You are viewing a plain text version of this content. The canonical link for it is here.
Posted to commits@kylin.apache.org by ya...@apache.org on 2021/12/27 03:30:50 UTC

[kylin] 01/02: configurable hive dict table format

This is an automated email from the ASF dual-hosted git repository.

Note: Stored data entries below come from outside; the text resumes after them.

(** A checkpoint with one tensor per parameter: every parameter is loaded
    and [load_state_dict] returns. *)
Lemma load_state_dict_complete (model : Model) (sd : list Tensor) :
  length sd = length (parameters model) →
  load_state_dict model sd
  = (with_parameters model (zip_with parameter_load (parameters model) sd), Ok tt).
Proof.
  intros Hlen. unfold load_state_dict.
  rewrite Hlen, Nat.eqb_refl, drop_all, app_nil_r. reflexivity.
Qed.

(** What [load_state_dict] copies, whether it returns or raises: the
    parameters whose tensor the checkpoint has. *)
Lemma load_state_dict_lookup (model : Model) (sd : list Tensor) (i : nat) (p : Param) :
  parameters model !! i = Some p →
  parameters (fst (load_state_dict model sd)) !! i
  = Some (match sd !! i with Some t => parameter_load p t | None => p end).
Proof.
  intros Hp. unfold load_state_dict. simpl.
  pose proof (lookup_lt_Some _ _ _ Hp) as Hi.
  destruct (sd !! i) as [t |] eqn:Ht.
  - pose proof (lookup_lt_Some _ _ _ Ht) as Hi'.
    rewrite lookup_app_l by (rewrite length_zip_with; lia).
    rewrite lookup_zip_with, Hp. simpl. rewrite Ht. reflexivity.
  - apply lookup_ge_None in Ht.
    rewrite lookup_app_r by (rewrite length_zip_with; lia).
    rewrite length_zip_with, lookup_drop, <- Hp. f_equal. lia.
Qed.

Lemma load_state_dict_length (model : Model) (sd : list Tensor) :
  length (parameters (fst (load_state_dict model sd))) = length (parameters model).
Proof.
  unfold load_state_dict. simpl. rewrite length_app, length_zip_with, length_drop. lia.
Qed.

(** [copy_] keeps the dtype of the destination: a load, complete or partial,
    changes no dtype. *)
Lemma load_state_dict_dtypes (model : Model) (sd : list Tensor) :
  data_dtype <$> parameters (fst (load_state_dict model sd)) = data_dtype <$> parameters model
  ∧ half_layer <$> parameters (fst (load_state_dict model sd))
    = half_layer <$> parameters model.
Proof.
  split; apply list_eq; intros i; rewrite !list_lookup_fmap;
    (destruct (parameters model !! i) as [p |] eqn:Hp;
     [rewrite (load_state_dict_lookup _ sd _ _ Hp); simpl; f_equal;
      destruct (sd !! i); [| reflexivity]
     | rewrite (lookup_ge_None_2 (parameters (fst (load_state_dict model sd))) i)
         by (rewrite load_state_dict_length; apply lookup_ge_None; exact Hp);
       reflexivity]).
  - unfold data_dtype, parameter_load, tensor_copy_. simpl.
    destruct (t_dtype (data p)); reflexivity.
  - reflexivity.
Qed.

(** X4.  Line 236 on a checkpoint whose tensors have the dtypes of the
    model's parameters: the reload returns, the data of every parameter is
    then the checkpoint's, and the gradients, the training mode, the rest of
    [self], the disk and the data sources are as before. *)
Theorem reload_restores_the_checkpoint (path : string) (sd : list Tensor) (w : World) :
  disk w !! path = Some (CheckpointFile sd) →
  Forall2 (λ p t, data_dtype p = t_dtype t) (parameters (medclip_model (self w))) sd →
  ∃ w', reload_checkpoint path w = (w', Ok tt)
        ∧ state_dict (medclip_model (self w')) = sd
        ∧ grad <$> parameters (medclip_model (self w'))
          = grad <$> parameters (medclip_model (self w))
        ∧ training (medclip_model (self w')) = training (medclip_model (self w))
        ∧ set_medclip_model (medclip_model (self w)) (self w') = self w
        ∧ disk w' = disk w ∧ sources w' = sources w ∧ calls w' = calls w.
Proof.
  intros Hfile Hdtypes. rewrite reload_checkpoint_spec, Hfile.
  rewrite load_state_dict_complete by (symmetry; exact (Forall2_length _ _ _ Hdtypes)).
  destruct (load_same_dtypes _ _ Hdtypes) as (Hdata & Hgrad & _).
  eexists. split; [reflexivity |]. simpl.
  split; [exact Hdata |]. split; [exact Hgrad |]. split; [reflexivity |].
  split; [destruct (self w); reflexivity |]. repeat split; reflexivity.
Qed.


End Checkpoints.

(** The checkpoint an improving epoch saves, reloaded into the model that
    saved it. *)
Lemma reload_restores_the_checkpoint_witness :
  ∃ w', reload_checkpoint "best_model.pth"
          (fst (checkpoint_or_stop 0.5 (Reference.fresh true))) = (w', Ok tt)
        ∧ t_content <$> state_dict (medclip_model (self w')) = [6; 3; 4].
Proof.
  destruct (reload_restores_the_checkpoint "best_model.pth"
              (state_dict (medclip_model (self (Reference.fresh true))))
              (fst (checkpoint_or_stop 0.5 (Reference.fresh true))))
    as (w' & Hrun & Hsd & _).
  - vm_compute. reflexivity.
  - vm_compute. repeat constructor.
  - exists w'. split; [exact Hrun |]. rewrite Hsd. reflexivity.
Defined.


(** ** Precision: what the conversions and a training batch keep *)

Section PrecisionKept.
Context {N : Numerics} {L : Libraries} {D : DataSource}.

Lemma tensor_float_full (t : Tensor) : t_dtype t = float32 → tensor_float t = t.
Proof. destruct t as [d c]. simpl. intros ->. reflexivity. Qed.

Lemma convert_parameter_to_fp32_twice (p : Param) :
  convert_parameter_to_fp32 (convert_parameter_to_fp32 p) = convert_parameter_to_fp32 p.
Proof. unfold convert_parameter_to_fp32. destruct (grad p) eqn:Hg; simpl; [reflexivity | rewrite Hg; reflexivity]. Qed.

Lemma convert_parameter_to_fp32_full (p : Param) :
  data_dtype p = float32 → (∀ g, grad p = Some g → t_dtype g = float32) →
  convert_parameter_to_fp32 p = p.
Proof.
  unfold convert_parameter_to_fp32, data_dtype. intros Hdata Hgrad.
  destruct p as [d [g |] h]; simpl in *; [| reflexivity].
  rewrite (tensor_float_full d Hdata), (tensor_float_full g (Hgrad g eq_refl)). reflexivity.
Qed.

(** X6.  [convert_models_to_fp32] is idempotent, keeps the numbers held by
    every parameter and the number of parameters, and changes nothing in a
    model whose parameters and gradients are already in full precision (the
    model of the cpu branch, which does not call it). *)
Theorem convert_models_to_fp32_idempotent (model : Model) :
  convert_models_to_fp32 (convert_models_to_fp32 model) = convert_models_to_fp32 model
  ∧ (λ p, t_content (data p)) <$> parameters (convert_models_to_fp32 model)
    = (λ p, t_content (data p)) <$> parameters model
  ∧ length (parameters (convert_models_to_fp32 model)) = length (parameters model)
  ∧ (Forall (λ p, data_dtype p = float32 ∧ ∀ g, grad p = Some g → t_dtype g = float32)
       (parameters model) →
     convert_models_to_fp32 model = model).
Proof.
  unfold convert_models_to_fp32, with_parameters. simpl.
  split; [| split; [| split]].
  - f_equal. rewrite <- list_fmap_compose. apply list_fmap_ext.
    intros _ p _. apply convert_parameter_to_fp32_twice.
  - rewrite <- list_fmap_compose. apply list_fmap_ext. intros _ p _. simpl.
    unfold convert_parameter_to_fp32. destruct (grad p); reflexivity.
  - apply length_fmap.
  - intros Hfull. destruct model as [ps mode]. simpl in *. f_equal.
    rewrite <- (list_fmap_id ps) at 2. apply Forall_fmap_ext_1.
    eapply Forall_impl; [exact Hfull |]. intros p [Hdata Hgrad].
    apply convert_parameter_to_fp32_full; assumption.
Qed.

Lemma zero_grad_dtypes (model : Model) :
  data_dtype <$> parameters (zero_grad model) = data_dtype <$> parameters model
  ∧ half_layer <$> parameters (zero_grad model) = half_layer <$> parameters model.
Proof.
  unfold zero_grad. simpl. rewrite <- !list_fmap_compose.
  split; apply list_fmap_ext; intros _ p _; reflexivity.
Qed.

Lemma loss_backward_dtypes (model : Model) (covid : tokens) (inputs : pixels) :
  data_dtype <$> parameters (loss_backward model covid inputs) = data_dtype <$> parameters model.
Proof.
  unfold loss_backward. simpl. apply list_eq. intros i.
  rewrite !list_lookup_fmap, list_lookup_imap.
  destruct (parameters model !! i); reflexivity.
Qed.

yaqian pushed a commit to branch kylin3-hadoop3
in repository https://gitbox.apache.org/repos/asf/kylin.git

commit 79cbd08599b655f2cc64e2c8621ffebca0e44baa
Author: fengpod <fe...@gmail.com>
AuthorDate: Wed Dec 8 20:23:14 2021 +0800

    configurable hive dict table format
---
 .../org/apache/kylin/common/KylinConfigBase.java   |  4 ++
 .../apache/kylin/source/hive/HiveInputBase.java    |  4 +-
 .../apache/kylin/source/hive/MRHiveDictUtil.java   | 50 ++++++++++++++--------
 3 files changed, 38 insertions(+), 20 deletions(-)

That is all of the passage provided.